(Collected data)
(** ** The peak picker *)

Lemma dB_le_refl (a : dB) : dB_le a a.
Proof.
  destruct a; cbn; [exact I|apply Qle_refl].
Qed.

Lemma dB_le_trans (a b c : dB) : dB_le a b -> dB_le b c -> dB_le a c.
Proof.
  destruct a, b, c; cbn; try tauto. apply Qle_trans.
Qed.

Lemma dB_gt_false (a b : dB) : dB_gt a b = false <-> dB_le a b.
Proof.
  destruct a as [|x], b as [|y]; cbn; try tauto.
  - split; [discriminate|tauto].
  - rewrite negb_false_iff. apply Qle_bool_iff.
Qed.

Lemma dB_gt_true (a b : dB) : dB_gt a b = true <-> ~ dB_le a b.
Proof.
  rewrite <- dB_gt_false. destruct (dB_gt a b); split; congruence.
Qed.

Lemma dB_gt_le (a b : dB) : dB_gt a b = true -> dB_le b a.
Proof.
  destruct a as [|x], b as [|y]; cbn; try tauto; try discriminate.
  rewrite negb_true_iff, Qle_bool_false. apply Qlt_le_weak.
Qed.

Lemma dB_gt_le_trans (a b c : dB) :
  dB_gt a b = true -> dB_le c b -> dB_gt a c = true.
Proof.
  destruct a as [|x], b as [|y], c as [|z]; cbn; try tauto; try discriminate.
  rewrite !negb_true_iff, !Qle_bool_false. intros H1 H2.
  exact (Qle_lt_trans _ _ _ H2 H1).
Qed.

Lemma scanBins_spec (frequencyBins : list dB) (n : nat) :
  forall i acc,
    let r := scanBins frequencyBins i n acc in
    dB_le (snd acc) (snd r)
    /\ (forall j, (i <= j < i + n)%nat ->
                  dB_le (nth j frequencyBins NegInf) (snd r))
    /\ (r = acc
        \/ ((i <= fst r < i + n)%nat
            /\ snd r = nth (fst r) frequencyBins NegInf
            /\ dB_gt (snd r) (snd acc) = true
            /\ forall j, (i <= j < fst r)%nat ->
                         dB_gt (snd r) (nth j frequencyBins NegInf) = true)).
Proof.
  induction n as [|n IH]; intros i acc; cbn zeta.
  - cbn. split; [apply dB_le_refl|]. split; [intros j Hj; lia|auto].
  - cbn [scanBins].
    set (v := nth i frequencyBins NegInf).
    set (acc' := if dB_gt v (snd acc) then (i, v) else acc).
    destruct (IH (S i) acc') as (H1 & H2 & H3).
    assert (Hacc : dB_le (snd acc) (snd acc')).
    { unfold acc'. destruct (dB_gt v (snd acc)) eqn:E; cbn.
      - apply dB_gt_le, E.
      - apply dB_le_refl. }
    assert (Hv : dB_le v (snd acc')).
    { unfold acc'. destruct (dB_gt v (snd acc)) eqn:E; cbn.
      - apply dB_le_refl.
      - apply dB_gt_false, E. }
    split; [exact (dB_le_trans _ _ _ Hacc H1)|]. split.
    + intros j Hj. destruct (Nat.eq_dec j i) as [->|Hne].
      * exact (dB_le_trans _ _ _ Hv H1).
      * apply H2. lia.
    + destruct H3 as [H3|(Hr & Hs & Hg & Hf)].
      * rewrite H3. unfold acc'.
        destruct (dB_gt v (snd acc)) eqn:E; [right|left; reflexivity].
        cbn. repeat split; auto; lia.
      * right. split; [lia|]. split; [exact Hs|].
        split; [exact (dB_gt_le_trans _ _ _ Hg Hacc)|].
        intros j Hj. destruct (Nat.eq_dec j i) as [->|Hne].
        -- exact (dB_gt_le_trans _ _ _ Hg Hv).
        -- apply Hf. lia.
Qed.


Lemma inject_nat_positive (n : nat) :
  (0 < n)%nat -> (0 < inject_Z (Z.of_nat n))%Q.
Proof.
  intro H. change 0%Q with (inject_Z 0). rewrite <- Zlt_Qlt. lia.
Qed.


(** The two outcomes of the peak picker, whatever the sample rate. *)
Lemma findDominantFrequency_cases (frequencyBins : list dB) (sampleRate : Q) :
  (belowFloor frequencyBins sampleRate
   /\ findDominantFrequency frequencyBins sampleRate = 0%Q)
  \/ (~ belowFloor frequencyBins sampleRate
      /\ exists i,
          firstPeak frequencyBins sampleRate i
          /\ dB_gt (nth i frequencyBins NegInf) energyFloor = true
          /\ findDominantFrequency frequencyBins sampleRate
             = binFrequency (List.length frequencyBins) sampleRate i).
Proof.
  unfold findDominantFrequency, belowFloor, firstPeak, searchRange.
  set (len := List.length frequencyBins) in *.
  set (first := startIndex len sampleRate).
  set (stop := stopIndex len sampleRate).
  pose proof (scanBins_spec frequencyBins (stop - first) first (O, NegInf))
    as Hscan.
  cbn zeta in Hscan.
  destruct (scanBins frequencyBins first (stop - first) (O, NegInf))
    as [maxIndex maxValue].
  cbn [fst snd] in Hscan. destruct Hscan as (_ & Hmax & Hwhere).
  destruct (dB_gt maxValue energyFloor) eqn:Habove.
  - right.
    destruct Hwhere as [Hnone|(Hin & Hval & _ & Hfirst)].
    { injection Hnone as _ ->. discriminate Habove. }
    assert (Hstop : (first + (stop - first) = stop)%nat) by lia.
    rewrite Hstop in *. split.
    + intro Hq. specialize (Hq maxIndex Hin). rewrite <- Hval in Hq.
      apply dB_gt_true in Habove. exact (Habove Hq).
    + exists maxIndex. rewrite <- Hval.
      repeat split; auto; try lia.
      intros j Hj Hlt. apply Hfirst. lia.
  - left. split; [|reflexivity].
    intros j Hj. apply dB_gt_false in Habove.
    apply (dB_le_trans _ maxValue); [|exact Habove].
    apply Hmax. lia.
Qed.



(** ** The tolerance test *)

(** C5: outside endless mode a sample is classified as a hit exactly when its
    distance to the frequency of the current target is at most 40 Hz; a
    distance of exactly 40 Hz, above or below the target, is a hit. *)
Theorem checkTargetHit_inclusive (st : Station) (tgt : TargetTone) (f : Q) :
  endlessMode st = false ->
  getCurrentTarget st = Some tgt ->
  (exists isHitting,
      checkTargetHit st f = Some isHitting
      /\ (isHitting = true <-> (Qabs (f - frequency tgt) <= 40)%Q))
  /\ checkTargetHit st (frequency tgt + 40) = Some true
  /\ checkTargetHit st (frequency tgt - 40) = Some true.
Proof.
  intros He Ht. repeat split.
  - eexists. split; [apply (checkTargetHit_target st tgt f He Ht)|].
    apply Qle_bool_iff.
  - rewrite (checkTargetHit_target st tgt _ He Ht). f_equal.
    apply Qle_bool_iff. unfold tolerance.
    setoid_replace (frequency tgt + 40 - frequency tgt)%Q with 40%Q by ring.
    discriminate.
  - rewrite (checkTargetHit_target st tgt _ He Ht). f_equal.
    apply Qle_bool_iff. unfold tolerance.
    setoid_replace (frequency tgt - 40 - frequency tgt)%Q with (- (40))%Q
      by ring.
    discriminate.
Qed.

Lemma checkTargetHit_inclusive_witness :
  endlessMode holdingStation = false
  /\ getCurrentTarget holdingStation
     = Some {| note := "C"; frequency := 26163 # 100; color := "#ff6b6b" |}
  /\ (exists isHitting,
         checkTargetHit holdingStation (300 # 1) = Some isHitting
         /\ (isHitting = true <->
             (Qabs ((300 # 1) - (26163 # 100)) <= 40)%Q)).
Proof.
  split; [reflexivity|]. split; [reflexivity|].
  apply (checkTargetHit_inclusive holdingStation
           {| note := "C"; frequency := 26163 # 100; color := "#ff6b6b" |}
           (300 # 1)); reflexivity.
Defined.

(** ** Losing the target *)

(** C2: a sample with signal that is outside the tolerance of the current
    target, ingested while the station is hitting the target, puts it back to
    idle with a hold duration (and exposed progress) of 0, and the mission
    counters do not move.  Nothing of the hold is kept: the next sample on
    target starts a new hold at its own timestamp, with a duration of 0. *)
Theorem off_target_sample_resets_hold
  (st : Station) (tgt : TargetTone) (f : Q) (now : Z) :
  missionState st = HittingTarget ->
  getCurrentTarget st = Some tgt ->
  (0 < f)%Q ->
  ~ withinTolerance tgt f ->
  exists st',
    ingestSample f now st = Some st'
    /\ missionState st' = Idle
    /\ hitDuration st' = 0
    /\ hitProgress st' = Some 0%Q
    /\ completedTones st' = completedTones st
    /\ currentToneIndex st' = currentToneIndex st
    /\ timers st' = timers st
    /\ forall f' now',
        (0 < f')%Q ->
        withinTolerance tgt f' ->
        exists st'',
          ingestSample f' now' st' = Some st''
          /\ missionState st'' = HittingTarget
          /\ hitStartTime st'' = now'
          /\ hitDuration st'' = 0.
Proof.
  intros Hs Ht Hf Hout.
  apply missionState_HittingTarget in Hs. destruct Hs as (He & Hc & Hh).
  assert (Hb : Qle_bool (Qabs (f - frequency tgt)) tolerance = false).
  { apply Qle_bool_false. apply Qnot_le_lt. exact Hout. }
  eexists. split.
  - rewrite (ingest_signal st tgt f now He Ht Hf), Hb.
    rewrite (handleTargetHit_release false now st He eq_refl Hh).
    reflexivity.
  - cbn. rewrite missionState_Idle. cbn.
    repeat (split; [solve [auto]|]).
    intros f' now' Hf' Hin'. eexists. split.
    + apply (ingest_on_target _ tgt f' now'); auto.
    + unfold hitAt. cbn. rewrite Z.sub_diag. cbn.
      rewrite missionState_HittingTarget. cbn. auto.
Qed.

Lemma off_target_sample_resets_hold_witness :
  missionState holdingStation = HittingTarget
  /\ hitDuration holdingStation = 500
  /\ exists st',
      ingestSample (320 # 1) 516 holdingStation = Some st'
      /\ missionState st' = Idle
      /\ hitDuration st' = 0.
Proof.
  split; [reflexivity|]. split; [reflexivity|].
  destruct (off_target_sample_resets_hold holdingStation
              {| note := "C"; frequency := 26163 # 100; color := "#ff6b6b" |}
              (320 # 1) 516)
    as (st' & H1 & H2 & H3 & _).
  - reflexivity.
  - reflexivity.
  - reflexivity.
  - unfold withinTolerance. vm_compute. intro H. apply H. reflexivity.
  - exists st'. auto.
Defined.

(** ** Samples without signal *)

(** The claim C1 fails on the station that has held the first target for
    half a second: a silent spectrum at 516 ms leaves it hitting the target
    with its 500 ms of hold. *)
Lemma silent_frame_keeps_hold :
  missionState holdingStation = HittingTarget
  /\ findDominantFrequency silence (sampleRateNumber holdingStation) = 0%Q
  /\ ~ (missionState (visualizationLoop silence 516 holdingStation) = Idle
        /\ hitDuration (visualizationLoop silence 516 holdingStation) = 0).
Proof.
  split; [reflexivity|]. split; [vm_compute; reflexivity|].
  vm_compute. intros [H _]. discriminate H.
Qed.

(** C1, amended: a sample without signal (a dominant frequency of 0, which
    is what a spectrum with no bin above the energy floor gives) leaves the
    station exactly as it was; a station that is hitting the target stays so
    and keeps its hold window. *)
Theorem no_signal_sample_changes_nothing (st : Station) (f : Q) (now : Z) :
  (f <= 0)%Q ->
  ingestSample f now st = Some st
  /\ frame f now st = st
  /\ (forall frequencyBins,
         belowFloor frequencyBins (sampleRateNumber st) ->
         detectTone frequencyBins now st = Some st
         /\ visualizationLoop frequencyBins now st = st)
  /\ (missionState st = HittingTarget ->
      missionState (frame f now st) = HittingTarget
      /\ hitStartTime (frame f now st) = hitStartTime st
      /\ hitDuration (frame f now st) = hitDuration st).
Proof.
  intro Hf.
  assert (Hi : forall g, (g <= 0)%Q -> ingestSample g now st = Some st).
  { intros g Hg. apply Qle_bool_iff in Hg.
    unfold ingestSample. rewrite Hg. reflexivity. }
  assert (Hfr : forall g, (g <= 0)%Q -> frame g now st = st).
  { intros g Hg. unfold frame. rewrite (Hi g Hg).
    destruct (isRecording st); reflexivity. }
  rewrite (Hfr f Hf). split; [exact (Hi f Hf)|]. split; [reflexivity|].
  split; [|auto].
  intros frequencyBins Hq. unfold detectTone, visualizationLoop.
  destruct (findDominantFrequency_cases frequencyBins (sampleRateNumber st))
    as [(_ & ->)|(Hloud & _)]; [|contradiction].
  split; [apply Hi|apply Hfr]; apply Qle_refl.
Qed.

Lemma no_signal_sample_changes_nothing_witness :
  (0 <= 0)%Q
  /\ ingestSample 0 516 holdingStation = Some holdingStation
  /\ frame 0 516 holdingStation = holdingStation.
Proof.
  split; [discriminate|].
  destruct (no_signal_sample_changes_nothing holdingStation 0 516)
    as (H1 & H2 & _).
  - discriminate.
  - auto.
Defined.

(** ** The stop button *)

(** C10: [stopRecording] clears the hold window when the mission is neither
    completed nor in endless mode; when it is completed or in endless mode
    only the recording fields change; the mission counters and flags are the
    same in both cases. *)
Theorem stopRecording_frame (st : Station) :
  (missionCompleted st = false /\ endlessMode st = false ->
   isHittingTarget (stopRecording st) = false
   /\ hitDuration (stopRecording st) = 0
   /\ hitStartTime (stopRecording st) = 0)
  /\ (missionCompleted st = true \/ endlessMode st = true ->
      stopRecording st = set_recording None false st)
  /\ isRecording (stopRecording st) = false
  /\ audioContext (stopRecording st) = None
  /\ completedTones (stopRecording st) = completedTones st
  /\ currentToneIndex (stopRecording st) = currentToneIndex st
  /\ missionCompleted (stopRecording st) = missionCompleted st
  /\ endlessMode (stopRecording st) = endlessMode st
  /\ timers (stopRecording st) = timers st.
Proof.
  unfold stopRecording. cbn.
  destruct (missionCompleted st) eqn:Hc, (endlessMode st) eqn:He; cbn;
    rewrite ?Hc, ?He; repeat split; try reflexivity;
    intros; intuition congruence.
Qed.

Lemma stopRecording_frame_witness :
  (missionCompleted holdingStation = false
   /\ endlessMode holdingStation = false)
  /\ hitDuration holdingStation = 500
  /\ hitDuration (stopRecording holdingStation) = 0
  /\ missionCompleted overshootStation = true
  /\ stopRecording overshootStation
     = set_recording None false overshootStation.
Proof.
  split; [split; reflexivity|]. split; [reflexivity|]. split.
  - exact (proj1 (proj2 (proj1 (stopRecording_frame holdingStation)
                           (conj eq_refl eq_refl)))).
  - split; [reflexivity|].
    exact (proj1 (proj2 (stopRecording_frame overshootStation))
             (or_introl eq_refl)).
Defined.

◆ TASK INSTRUCTIONS
Scan the lines above for "as (H1 & H2 & _)." and for "- split; [reflexivity|].". Repeat exactly the line holding each of them and every line in between.

◆ SOLUTION FOR THIS TASK
    as (H1 & H2 & _).
  - discriminate.
  - auto.
Defined.

(** ** The stop button *)

(** C10: [stopRecording] clears the hold window when the mission is neither
    completed nor in endless mode; when it is completed or in endless mode
    only the recording fields change; the mission counters and flags are the
    same in both cases. *)
Theorem stopRecording_frame (st : Station) :
  (missionCompleted st = false /\ endlessMode st = false ->
   isHittingTarget (stopRecording st) = false
   /\ hitDuration (stopRecording st) = 0
   /\ hitStartTime (stopRecording st) = 0)
  /\ (missionCompleted st = true \/ endlessMode st = true ->
      stopRecording st = set_recording None false st)
  /\ isRecording (stopRecording st) = false
  /\ audioContext (stopRecording st) = None
  /\ completedTones (stopRecording st) = completedTones st
  /\ currentToneIndex (stopRecording st) = currentToneIndex st
  /\ missionCompleted (stopRecording st) = missionCompleted st
  /\ endlessMode (stopRecording st) = endlessMode st
  /\ timers (stopRecording st) = timers st.
Proof.
  unfold stopRecording. cbn.
  destruct (missionCompleted st) eqn:Hc, (endlessMode st) eqn:He; cbn;
    rewrite ?Hc, ?He; repeat split; try reflexivity;
    intros; intuition congruence.
Qed.

Lemma stopRecording_frame_witness :
  (missionCompleted holdingStation = false
   /\ endlessMode holdingStation = false)
  /\ hitDuration holdingStation = 500
  /\ hitDuration (stopRecording holdingStation) = 0
  /\ missionCompleted overshootStation = true
  /\ stopRecording overshootStation
     = set_recording None false overshootStation.
Proof.
  split; [split; reflexivity|]. split; [reflexivity|]. split.
  - exact (proj1 (proj2 (proj1 (stopRecording_frame holdingStation)
                           (conj eq_refl eq_refl)))).
  - split; [reflexivity|].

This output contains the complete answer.